Strona:Tadeusz Dołęga-Mostowicz - Złota maska.djvu/65

Z Wikiźródeł, wolnej biblioteki
Ta strona została skorygowana.

Skolei martwił się i on:
— A może to z mojego, broń Boże, powodu?
Na to nic nie odpowiedziała.
— Niechże pani powie szczerze — nalegał z obawą w głosie.
— Nie z pańskiego, panie Feliksie, ale potrochu i z pańskiego.

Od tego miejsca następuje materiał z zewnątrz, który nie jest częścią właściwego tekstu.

(** * Unique-references field app: a shallow embedding of [src/index.tsx]

    The development follows the source file top-down: the data the
    component keeps ([LocalItem], [Entry], [ContentType]), the pure
    helpers ([getEntryStatus], [duplicateUniqueIds], the array surgery of
    [onMove] and [onDragEnd]), then the asynchronous handlers
    ([fetchData], [findExistingLinks], [removeLinkFromEntry],
    [getEntryTitle], [onAddExisting], the [onValueChanged] callback) as
    programs of a small state-and-exception monad over the component's
    world. *)

From Stdlib Require Import ZArith PrimFloat.
From stdpp Require Import gmap strings list pretty.

Local Open Scope Z_scope.
Local Open Scope nat_scope.

(* ===================================================================== *)
(** * Data model *)
(* ===================================================================== *)

(** [interface Link]: [sys.type] and [sys.linkType] are the literal types
    ['Link'] and ['Entry'], so a typed link is determined by its id. *)
Record Link := { link_id : string }.

(** [interface LocalItem] *)
Record LocalItem := { uniqueId : string; link : Link }.

(** Values found under [entry.fields[f][locale]] (typed [any] in the
    source): the shapes the handlers tell apart. *)
#[warnings="-register-all"]
Inductive JsVal :=
| VNull
| VText (s : string)
| VLink (ty lt id : string)      (* { sys: { type, linkType, id } } *)
| VArr (vs : list JsVal).

(** A locale-keyed object; [Object.entries] and [Object.values] walk it
    in insertion order, hence an association list. *)
Definition LocaleMap := list (string * JsVal).

(** [interface Entry]; the version counters are JS numbers, that is,
    IEEE 754 doubles. *)
Record Entry := {
  e_id : string;
  e_contentType : string;
  e_version : float;
  e_publishedVersion : option float;
  e_archivedVersion : option float;
  e_fields : gmap string LocaleMap
}.

(** [interface ContentType] *)
Record ContentType := { ct_id : string; ct_name : string; ct_displayField : string }.

(** [interface LinkedFromEntry] *)
Record LinkedFromEntry := { lf_entry : Entry; lf_fieldId : string; lf_locale : string }.

Inductive Status := Archived | Published | Changed | Draft.

Inductive Direction := Top | Bottom.

(** [DropResult] of the drag library, reduced to what [onDragEnd] reads. *)
Record DropResult := { source_index : Z; destination : option Z }.

Definition targetId (item : LocalItem) : string := link_id (link item).

Definition mkLink (id : string) : Link := {| link_id := id |}.

(* ===================================================================== *)
(** * JavaScript conventions used by the source *)
(* ===================================================================== *)

(** Truthiness of a number: the zeros and [NaN] are falsy. *)
Definition truthy_float (x : float) : bool := negb (is_zero x || is_nan x).

(** Truthiness of an optional number: [undefined] is falsy too. *)
Definition truthy_num (o : option float) : bool :=
  match o with
  | Some x => truthy_float x
  | None => false
  end.

(** [o && k o] for an optional number [o]. *)
Definition and_num (o : option float) (k : float → bool) : bool :=
  match o with
  | Some x => if truthy_float x then k x else false
  | None => false
  end.

Definition truthy (v : JsVal) : bool :=
  match v with
  | VNull => false
  | VText s => if decide (s = "") then false else true
  | VLink _ _ _ => true
  | VArr _ => true
  end.

(** [Array.isArray(value) ? value : [value]] *)
Definition as_array (v : JsVal) : list JsVal :=
  match v with
  | VArr vs => vs
  | _ => [v]
  end.

(** [link?.sys?.type === 'Link' && link?.sys?.linkType === 'Entry' &&
    link?.sys?.id === entryId] *)
Definition is_link_to (entryId : string) (v : JsVal) : bool :=
  match v with
  | VLink ty lt id =>
      bool_decide (ty = "Link") && bool_decide (lt = "Entry") && bool_decide (id = entryId)
  | _ => false
  end.
(** * Bac Bo pattern tracker: the analytics core

    A shallow embedding of the pure part of the tracker component
    (the file that defines [parseBulk], [computeStats], [importJson] and the
    [signals] memo), followed by the properties of the specification.

    Conventions of the embedding
    - counters are JavaScript numbers that only ever hold small naturals:
      they are [nat];
    - the two bias ratios are genuine IEEE-754 doubles, as in JavaScript:
      they are primitive [float]s and [0.6] is the binary64 literal;
    - text is a [string] of characters below 128; [toUpperCase] is the
      restriction of [String.prototype.toUpperCase] to those characters;
    - a [for ... of] loop is a [fold_left] of its body over the array,
      the indexed loop with [break] is a recursion on the loop index;
    - [uid()] and [Date.now()] read an explicit [World]. *)

From Stdlib Require Import List Arith Lia Bool.
From Stdlib Require Import Strings.Ascii Strings.String Numbers.DecimalString.
From Stdlib Require Import ZArith.
From Stdlib Require Import Floats.PrimFloat Numbers.Cyclic.Int63.Uint63.
Import ListNotations.

Set Implicit Arguments.

(** ** Outcome values and records *)

(** [type ColorKey = "R" | "B" | "T"]. *)
Inductive ColorKey : Set := R | B | T.

Definition ColorKey_eqb (a b : ColorKey) : bool :=
  match a, b with
  | R, R | B, B | T, T => true
  | _, _ => false
  end.

(** The value of [JSON.parse]: also what an [id] or a [ts] of a stored
    record may hold, since imported records keep whatever truthy value the
    file had there. An object is the list of its own properties, each key
    once. *)
#[local] Unset Elimination Schemes.
Inductive Json : Type :=
| JNull
| JBool (b : bool)
| JNum (x : float)
| JStr (s : string)
| JArr (items : list Json)
| JObj (props : list (string * Json)).
#[local] Set Elimination Schemes.
(** * Vehicle core of OpenTTD: spatial tile hash, consist links, per-tick
    scheduler, depot entry, breakdown roll, load percentage and unit numbers.

    A shallow embedding of [src/vehicle.cpp].  Every section embeds the
    functions it names, with the C++ integer types written out over [Z],
    pointers as optional vehicle identifiers, and loops that follow pointers
    driven by an explicit amount of fuel. *)

From stdpp Require Import base numbers list option functions gmap sorting.
Local Open Scope Z_scope.

(** ** Helpers of [core/bitmath_func.hpp] and [core/math_func.hpp] *)

Module Core.

(** Modelled from the spec: [GB(x, s, n)] of core/bitmath_func.hpp fetches
    [n] bits of [x] starting at bit [s] ("indexed by top 6 bits",
    "hash(c) = (c >> R) & (2^B - 1)"). *)
Definition GB (x s n : Z) : Z := Z.land (Z.shiftr x s) (Z.ones n).

(** Modelled from the spec: [SetBit] and [ClrBit] of core/bitmath_func.hpp
    mark or clear one bit of the allocator bitmap. *)
Definition SetBit (x y : Z) : Z := Z.setbit x y.
Definition ClrBit (x y : Z) : Z := Z.clearbit x y.

Fixpoint ctz (p : positive) : Z :=
  match p with
  | xO q => 1 + ctz q
  | _ => 0
  end.

(** Modelled from the spec: [FindFirstBit] of core/bitmath_func.hpp is the
    position of the lowest set bit (0 for an empty word); the allocator hands
    out "small unique IDs with reuse". *)
Definition FindFirstBit (x : Z) : Z :=
  match x with
  | Zpos p => ctz p
  | _ => 0
  end.

(** Modelled from the spec: [Clamp(a, min, max)] of core/math_func.hpp,
    "clamped to half/double the previous smoothed value". *)
Definition Clamp (a lo hi : Z) : Z :=
  if a <=? lo then lo else if hi <=? a then hi else a.

(** Modelled from the spec: [ClampTo<T>] of core/math_func.hpp saturates a
    value at the bounds of the integer type [T]. *)
Definition ClampTo (lo hi a : Z) : Z := Z.max lo (Z.min a hi).
Definition ClampTo_uint8 : Z -> Z := ClampTo 0 255.
Definition ClampTo_uint16 : Z -> Z := ClampTo 0 65535.
Definition INT32_MIN : Z := - 2 ^ 31.
Definition INT32_MAX : Z := 2 ^ 31 - 1.
Definition ClampTo_int32 : Z -> Z := ClampTo INT32_MIN INT32_MAX.

(** Modelled from the spec: [CeilDiv(a, b)] of core/math_func.hpp, the
    quotient rounded up, on unsigned operands. *)
Definition CeilDiv (a b : Z) : Z := (a + b - 1) `div` b.

Lemma ctz_nonneg p : 0 <= ctz p.
Proof. induction p; simpl; lia. Qed.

— Niech mnie! Cóż ja złego zrobiłem
— Pan? Nic złego. Przeciwnie jest pan dla mnie za dobry, za życzliwy...
Szybko wziął ją pod rękę i powtórzył:
— Panno Magdaleno!
— Tak — ciągnęła smutnym głosikiem — za życzliwy. Gotowam do pana... przywiązać się, polubić pana... jeszcze więcej, a wtedy co?...
Biesiadowski z całej siły przycisnął jej łokieć:
— Potrafi pani, panno Magdaleno, droga panno Magdaleno?
— I po co? — westchnęła — gdy pan mnie lepiej pozna, przekona się pan, że jestem zła, niemądra, nie zechce mnie pan już widywać...
— Za przeproszeniem głupstwa pani opowiada! — oburzył się.
— Tak, tak, — ciągnęła — nie będzie już pan przychodzić do sklepu, tylko, jak dziś o rzeźni, powie pan: Pal licho Nieczajów!... Poślę tam pomocnika.
— Ja?! Ja tak powiem?...
— Pan. Napewno! A mnie będzie tęskno. Cóż, każde zwierzę przyzwyczaja się, cóż dopiero człowiek.
Stanął i prawie przemocą ją zatrzymał. Oczy mu się świeciły, a usta drżały, co Magda widziała z całą dokładnością, chociaż patrzyła w ziemię.